ULTRASTRUCTURAL DEMONSTRATION OF CYTOCHROME OXIDASE ACTIVITY BY THE NADI REACTION WITH OSMIOPHILIC REAGENTS

Abstract
A new method for the subcellular and cytochemical demonstration of cytochrome oxidase has been developed with the introduction of N-benzyl-p-phenylenediamine (BPDA) and the discovery that indoanilines are osmiophilic. These indoanilines produced upon oxidation of BPDA in the presence of naphthols are highly colored compounds that yield electron-opaque coordination polymers of osmium (osmium black) that are amorphous, insoluble in water, and in. organic solvents. The best methods for preparing rat tissue were in decreasing order fixation in formaldehyde solution, fresh tissue slices, and frozen sections of fresh or fixed tissue. Ultrathin sections were counterstained by bridging with the thiocarbo-hydrazide-osmium tetroxide (T-O) procedure for enhancing underlying memebranous structures.
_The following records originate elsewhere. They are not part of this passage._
(* ===== verification/GroupFacts.v ===== *)
(** * Groups: theorems

    The invariant of the group tables over every sequence of operations, the transfer
    of ownership, the decision on join requests, the rank that the management of
    members requires, and the uniqueness of direct channels. *)

From stdpp Require Import base numbers gmap list sorting strings relations.
From S2P Require Import Prelude Channel Timeline Submit Group GroupService Approval.
Local Open Scope Z_scope.

(** Whether the runs include calls of [join_channel] with the role Owner. The message
    handler makes such calls: it lets a sender back in with the role of the participant
    row, and a transfer of ownership leaves that role with the old owner. *)
Class OwnerJoins := owner_joins : Prop.
Definition no_owner_joins : OwnerJoins := False.

Section GroupFacts.
Context {OJ : OwnerJoins}.
Context `{Pj : PermissionColumn, Pg : Postgres, Ch : Chrono, Pt : PgTime}.

(** ** Statements and transactions *)
Lemma statement_Ok {A} (f : Io) i prefix (r : result A string) a : statement f i prefix r = Ok a -> r = Ok a.
Proof. unfold statement. intros Hs. stmt. destruct r; by inversion Hs. Qed.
Cytochrome oxidase activity was noted primarily in mitochondria and occasionally in sarcotubules of heart, in mitochondria and occasionally in infoldings of the plasma membrane of renal tubular cells, and in mitochondria and, to a great extent, in endoplasmic reticulum of hepatic cells. Cytochrome oxidase activity produced deposits in droplet form, whereas dehydro-genase activity resulted in uniform staining of mitochondrial cristae, as recently demonstrated with an osmiophilic tetrazolium salt. Even more recently we have succeeded in demonstrating cytochrome oxidase activity in nondroplet staining on mitochondrial cristae with an osmiophilic benzidine-type reagent that apparently polymerizes upon oxidation (to be published later).